This design has not worked.

This year we are switching from bamboo trellises to steel remesh sheets, 7x3-1/2 with 6x6 openings, to cut down on the amount of work needed to trellis tomatoes, beans and cucurbits

while increasing ease in harvesting. We will still be using twine to tie the plants to the trellis and rebar to hold up the trellises and stake the pepper plants.

The big question is how do we do the same in large landscapes as we did at home?

1.) take the necessary time to study the local ecosystems to understand how/why they function and all the micro ecosystems around you

2.) stop using insecticides, herbicides, fungicides and other (non-organic) garden chemicals

3.) collect as much wild local native seed as possible

4.) use several different and distinct sources of seeds from vendors to mimic at a minimal level natural wild plant genetic heterogeneity

5.) leave open spaces around fields such as wide borders to serve as reservoirs for native plants, pollinators and birds

6.) leave strips of native plants through fields to facilitate the movement of pollinators and insectivores into fields and across the landscape

7.) alternate fallow and cultivated fields

8.) leave meadows around water sources and irregularities in the fields to act as reservoirs for native organisms

9.) make multiple diverse corridors for birds, insects and other animals to migrate through the landscape

For early season pollinators and other insects plant native non-hybridized American Chestnut

(Castanea dentata) trees along with other native trees and shrubs such as elderberry (Sambucus pubens), choke cherry (Prunus virginiana) oaks, maples and similar as sources of early season nectar/pollen*, food for Corvids, a source of

organics (mast) and a source of the native organisms which are part of a healthy ecosystem.

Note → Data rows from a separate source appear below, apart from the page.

Lemma tw_poll_ok base a d w st :
  0 < length d -> tw_in_packet base a d w st ->
  tw_turn_ok base a d (length (wr_script w)) (tr_poll_send_to w d a st).
Proof.
  intros Hd Hin. unfold tr_poll_send_to. destruct (tw_st st) eqn:Hst.
  - unfold tw_in_packet in Hin. rewrite Hst in Hin. destruct Hin as (Hw & (_ & Hb & Hp) & Hlog).
    unfold tw_start. rewrite decide_False by lia. apply tw_header_ok; [|done].
    unfold tw_in_packet. simpl. rewrite Hb, Hp, write_to_buf_list. unfold put_u16. simpl put_slice.
    rewrite take_0, app_nil_r. split; [done|]. split; [|auto with lia]. unfold tw_hdr. simpl. by rewrite <- app_assoc.
  - by apply tw_header_ok.
  - by apply tw_write_data_ok.
  - destruct Hin as [_ Hin]. by rewrite Hst in Hin.
Qed.

Lemma tw_send_ok base a d fuel w st :
  0 < length d -> tw_in_packet base a d w st -> length (wr_script w) < fuel ->
  exists w' st', tr_send_to fuel w d a st = (Some (Ok (length d)), w', st') /\ tw_idle st' /\ writes_ok w'
    /\ wr_log w' = base ++ packet (a, d).
Proof.
  intros Hd. revert w st. induction fuel as [|f IH]; intros w st Hin Hf; [lia|]. cbn [tr_send_to].
  pose proof (tw_poll_ok base a d w st Hd Hin) as Hp.
  destruct (tr_poll_send_to w d a st) as [[[q|] w1] st1]; simpl in Hp.
  - destruct Hp as (-> & ? & ? & ? & _). eauto 6.
  - destruct Hp as [? ?]. apply IH; [done|lia].
Qed.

*From my experience, many native high pollen/nectar forbs such as members of the Asteraceae family do not bloom until early to mid-July, whereas many

trees and shrubs bloom from late winter to early summer.

Bioeradication

Bioeradication is the use of native organisms to eradicate non-native organisms.

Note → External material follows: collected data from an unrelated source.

(* ===== verification/Transport.v ===== *)
(** * Interfaces of the transports

    The WebSocket, HTTP/2, gRPC and obfuscation layers turn messages or frames
    of a protocol crate into a byte stream.  What a reader of such a stream
    may rely on is the class [PollSource], what a writer may rely on the class
    [PollSink]; the transports implement them, and the theorems about whole
    runs of polls are proved once, here, from the classes. *)

From S2P Require Import Prelude Io StdText.
From Stdlib Require Import ZArith Lia List.
From stdpp Require Import base option list strings.

Lemma mjoin_cons {A} (x : list A) (l : list (list A)) : mjoin (x :: l) = x ++ mjoin l.
Proof. done. Qed.

(** [map_err(new_error)]. *)
Definition map_new_error {A} (r : res A) : res A :=
  match r with
  | Err e => Err (new_error (err_msg e))
  | r => r
  end.

(** ** Reading *)

Section Reads.
Context {St : Type} (poll : nat -> St -> Poll (res bytes) * St).

(** A task polls with destinations of the given sizes, and stops at an error. *)
Fixpoint poll_reads (caps : list nat) (s : St) : list (Poll (res bytes)) * St :=
  match caps with
  | [] => ([], s)
  | cap :: caps' =>
    let '(p, s1) := poll cap s in
    match p with
    | Ready (Err _) | Ready Panic => ([p], s1)
    | _ => let '(ps, s2) := poll_reads caps' s1 in (p :: ps, s2)
    end
  end.
End Reads.

(** The bytes in an answer. *)
Definition answer_bytes (p : Poll (res bytes)) : bytes :=
  match p with Ready (Ok d) => d | _ => [] end.

Definition delivered (ps : list (Poll (res bytes))) : bytes := flat_map answer_bytes ps.

(** [content s c]: [s] is well-formed and still has the bytes [c] to deliver.  A
    poll delivers a prefix of them that fits the destination, and loses
    nothing; after an error nothing more is promised. *)
Class PollSource {St : Type} (poll : nat -> St -> Poll (res bytes) * St) (content : St -> bytes -> Prop) := {
  source_poll cap s c p s' :
    content s c -> poll cap s = (p, s') ->
    length (answer_bytes p) <= cap /\ p <> Ready Panic /\
    exists c', c = answer_bytes p ++ c' /\ ((forall e, p <> Ready (Err e)) -> content s' c')
}.

Section SourceLaws.
Context {St : Type} {poll : nat -> St -> Poll (res bytes) * St}.
Context {content : St -> bytes -> Prop} `{!PollSource poll content}.

Lemma source_reads caps s c ps s' :
  content s c -> poll_reads poll caps s = (ps, s') ->
  Forall (fun p => p <> Ready Panic) ps /\
  exists c', c = delivered ps ++ c' /\ (Forall (fun p => forall e, p <> Ready (Err e)) ps -> content s' c').
Proof.
  revert s c ps s'. induction caps as [|cap caps IH]; intros s c ps s' Hs; simpl;
    [intros [= <- <-]; by eauto|].
  destruct (poll cap s) as [p s1] eqn:E. destruct (source_poll _ _ _ _ _ Hs E) as (_ & Hp & c1 & -> & Hg).
  assert (forall qs s2, (forall e, p <> Ready (Err e)) -> poll_reads poll caps s1 = (qs, s2) ->
    Forall (fun p => p <> Ready Panic) (p :: qs) /\
    exists c', answer_bytes p ++ c1 = delivered (p :: qs) ++ c'
    /\ (Forall (fun p => forall e, p <> Ready (Err e)) (p :: qs) -> content s2 c')) as Hgo.
  { intros qs s2 He Eq. destruct (IH _ _ _ _ (Hg He) Eq) as (Hf & c2 & -> & Hg2). split; [by constructor|].
    exists c2. cbn [delivered flat_map]. rewrite app_assoc. split; [done|]. intros HF. apply Hg2. by inversion HF. }
  destruct p as [[d|e|]|]; [|intros [= <- <-]|done|];
    [destruct (poll_reads poll caps s1); intros [= <- <-]; by apply Hgo| |
    destruct (poll_reads poll caps s1); intros [= <- <-]; by apply Hgo].
  split; [by constructor|]. exists c1. split; [done|]. intros HF. inversion HF as [|? ? He]. by destruct (He e).
Qed.
End SourceLaws.

(** ** Writing *)

(** [sent s] are the bytes handed over so far.  A write that answers [n] has
    handed over exactly the first [n] bytes of its buffer. *)
Class PollSink {St : Type} (poll_write : bytes -> St -> Poll (res nat) * St)
    (good : St -> Prop) (sent : St -> bytes) := {
  sink_write buf s p s' :
    good s -> poll_write buf s = (p, s') ->
    good s' /\
    match p with
    | Ready (Ok n) => n <= length buf /\ sent s' = sent s ++ take n buf
    | Ready Panic => False
    | _ => sent s' = sent s
    end
}.

(** [write_all] of a task that is polled [fuel] times: what was accepted is
    taken off the front, and the answer 0 is an error. *)
Section WriteAll.
Context {St : Type} (poll_write : bytes -> St -> Poll (res nat) * St).

Fixpoint sink_write_all (fuel : nat) (buf : bytes) (s : St) : Poll (res unit) * St :=
  match buf, fuel with
  | [], _ => (Ready (Ok tt), s)
  | _, O => (Pending, s)
  | _, S f =>
    match poll_write buf s with
    | (Pending, s') => sink_write_all f buf s'
    | (Ready (Err e), s') => (Ready (Err e), s')
    | (Ready Panic, s') => (Ready Panic, s')
    | (Ready (Ok n), s') =>
      if decide (n = 0) then (Ready (Err (IoError WriteZero "")), s')
      else if decide (n <= length buf) then sink_write_all f (drop n buf) s'
      else (Ready Panic, s')       (* [buf.split_at(n)] *)
    end
  end.
End WriteAll.

Section SinkLaws.
Context {St : Type} {poll_write : bytes -> St -> Poll (res nat) * St}.
Context {good : St -> Prop} {sent : St -> bytes} `{!PollSink poll_write good sent}.

(** Whatever the answers, a prefix of the buffer was handed over, and all of it
when the write succeeded. *)
Lemma sink_write_all_spec fuel buf s p s' :
  good s -> sink_write_all poll_write fuel buf s = (p, s') ->
  good s' /\ p <> Ready Panic /\
  exists d, d `prefix_of` buf /\ sent s' = sent s ++ d /\ (p = Ready (Ok tt) -> d = buf).
Proof.
  revert buf s. induction fuel as [|fuel IH]; intros [|b buf] s Hg; simpl;
    try (intros [= <- <-]; split_and!; [done..|]; exists []; split_and!;
    [apply prefix_nil|by rewrite app_nil_r|done]).
  destruct (poll_write (b :: buf) s) as [q s1] eqn:E.
  destruct (sink_write _ _ _ _ Hg E) as [Hg1 Hq].
  destruct q as [[n|e|]|]; [|intros [= <- <-]|done|].
  - destruct Hq as [Hn Hs]. case_decide; [intros [= <- <-]|rewrite decide_True by done; intros Hr].
    + subst n. rewrite take_0 in Hs. split_and!; [done..|]. exists []. split_and!; [apply prefix_nil|done|done].
    + destruct (IH _ _ Hg1 Hr) as (Hg2 & Hp & d & [k Hk] & Hs2 & Hd). split_and!; [done..|].
      exists (take n (b :: buf) ++ d). rewrite Hs2, Hs, app_assoc. split_and!; [|done|].
      * exists k. rewrite <- app_assoc, <- Hk. by rewrite take_drop.
      * intros Hok. rewrite (Hd Hok). by rewrite take_drop.
  - split_and!; [done..|]. exists []. rewrite app_nil_r. split_and!; [apply prefix_nil|done|done].
  - intros Hr. destruct (IH _ _ Hg1 Hr) as (Hg2 & Hp & d & Hk & Hs2 & Hd). rewrite Hq in Hs2. eauto 10.
Qed.
End SinkLaws.

(** ** Writers that suspend *)

(** A layer that suspends a write may have taken a part of the buffer, and must
be given the same buffer again, as tokio's [write_all] and the relay do.
[wrote s a o]: [s] has accepted the bytes [a] and, if [o] is a buffer, is in
the middle of writing it.  [handed s x]: what [s] has put on the wire is of
the bytes [x]. *)
Class RetrySink {St : Type} (poll_write : bytes -> St -> Poll (res nat) * St)
    (wrote : St -> bytes -> option bytes -> Prop) (handed : St -> bytes -> Prop) := {
  rs_start s a buf : wrote s a None -> buf <> [] -> wrote s a (Some buf);
  rs_write buf s a p s' :
    buf <> [] -> wrote s a (Some buf) -> poll_write buf s = (p, s') ->
    match p with
    | Ready (Ok n) => n <= length buf /\ wrote s' (a ++ take n buf) None
    | Ready (Err _) => handed s' (a ++ buf)
    | Ready Panic => False
    | Pending => wrote s' a (Some buf)
    end;
  rs_handed s a o : wrote s a o -> handed s (a ++ default [] o);
  rs_handed_mono s x y : handed s x -> x `prefix_of` y -> handed s y
}.

Section RetryLaws.
Context {St : Type} {poll_write : bytes -> St -> Poll (res nat) * St}.
Context {wrote : St -> bytes -> option bytes -> Prop} {handed : St -> bytes -> Prop} `{!RetrySink poll_write wrote handed}.

(** [s] may be given the buffer [b]. *)
Definition offered (s : St) (a b : bytes) : Prop := exists o, wrote s a o /\ (o = None \/ o = Some b /\ b <> []).

Lemma offered_handed s a b : offered s a b -> handed s (a ++ b).
Proof.
  intros (o & Hw & Ho). eapply rs_handed_mono; [by eapply rs_handed|]. apply prefix_app.
  destruct Ho as [->|[-> _]]; [apply prefix_nil|done].
Qed.

Lemma offered_some s a b : offered s a b -> b <> [] -> wrote s a (Some b).
Proof. intros (o & Hw & [->|[-> _]]) Hb; [by apply rs_start|done]. Qed.

Lemma wrote_offered s a b : wrote s a None -> offered s a b.
Proof. intros Hw. exists None. auto. Qed.

(** Whatever the answers of a [write_all], what went out is of the bytes
accepted before and the buffer; a write that succeeds is accepted whole. *)
Lemma retry_write_all fuel buf s a p s' :
  offered s a buf -> sink_write_all poll_write fuel buf s = (p, s') ->
  p <> Ready Panic /\ handed s' (a ++ buf) /\ (p = Ready (Ok tt) -> wrote s' (a ++ buf) None).
Proof.
  revert buf s a. induction fuel as [|f IH]; intros [|x buf] s a Ho; cbn [sink_write_all].
  1,3: intros [= <- <-]; split; [done|]; split; [by apply offered_handed|];
    intros _; rewrite app_nil_r; by destruct Ho as (o & Hw & [->|[_ []]]).
  { intros [= <- <-]. split; [done|]. split; [by apply offered_handed|done]. }
  pose proof (offered_some _ _ _ Ho ltac:(done)) as Hw. destruct (poll_write (x :: buf) s) as [q s1] eqn:Ew.
  pose proof (rs_write (x :: buf) s a q s1 ltac:(done) Hw Ew) as Hq. destruct q as [[n|e|]|]; [|intros [= <- <-]|done|].
  - destruct Hq as [Hn Hw1]. case_decide as Hz.
    + subst n. intros [= <- <-]. rewrite take_0, app_nil_r in Hw1. split; [done|]. split; [|done].
      apply offered_handed. exists None. auto.
    + rewrite decide_True by done. intros Hr. apply (IH _ _ (a ++ take n (x :: buf))) in Hr; [|by apply wrote_offered].
      by rewrite <- app_assoc, take_drop in Hr.
  - by split_and!.
  - apply IH. exists (Some (x :: buf)). auto.
Qed.
End RetryLaws.

(** A sink that takes what it accepts is one; [base] is what it was sent
before. *)
Section PlainRetry.
Context {St : Type} {poll_write : bytes -> St -> Poll (res nat) * St}.
Context {good : St -> Prop} {sent : St -> bytes} `{!PollSink poll_write good sent} (base : bytes).

Definition plain_wrote (s : St) (a : bytes) (o : option bytes) : Prop := good s /\ sent s = a /\ base `prefix_of` a.
Definition plain_handed (s : St) (x : bytes) : Prop := good s /\ base `prefix_of` sent s /\ sent s `prefix_of` x.

Lemma plain_retry : RetrySink poll_write plain_wrote plain_handed.
Proof.
  unfold plain_wrote, plain_handed. constructor.
  - done.
  - intros buf s a p s' _ (Hg & <- & Hb) Hw. destruct (sink_write _ _ _ _ Hg Hw) as [Hg' Hp].
    destruct p as [[n|e|]|]; [| |done|by rewrite Hp].
    { destruct Hp as [Hn Hp]. split_and!; [done|done|done|by apply prefix_app_r]. }
    rewrite Hp. split_and!; [done..|]. by eexists.
  - intros s a o (Hg & <- & Hb). split_and!; [done..|]. by eexists.
  - intros s x y (Hg & Hs & Ha) Hxy. split_and!; [done..|]. by etrans.
Qed.
End PlainRetry.

(** ** Sources that end once *)

(** An empty read is the end: nothing was left. *)
Definition ends_once {St : Type} (poll : nat -> St -> Poll (res bytes) * St) (content : St -> bytes -> Prop) : Prop :=
  forall cap s c s', 0 < cap -> content s c -> poll cap s = (Ready (Ok []), s') -> c = [].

From experience and observation systems of multiple organisms are more apt to develop to

eradicate a non-native organism rather than single magic bullet organisms.

One important aspect of healthy native landscapes with agriculture integrated into them

is that they provide ways for native bioeradicants/bioeradicant systems to move

across landscapes. By this process native habitats are preserved and enhanced while the

non-native organisms are eradicated.

This eliminates non-native issues from the landscape, enhancing ecosystem services while

removing the need for pesticides.

For example, the Brown Marmorated Stink Bug (Halyomorpha halys) levels around our home

decreased significantly in the last 2 years, from thousands to low hundreds. There are reports that

passerine (song) birds such as American robins (Turdus migratorius) are eating them and

from my observations a pathogen is killing them. Since we live only a few miles from their probable importation site, Allentown, and where they were

first discovered, Kutztown University, this is significant.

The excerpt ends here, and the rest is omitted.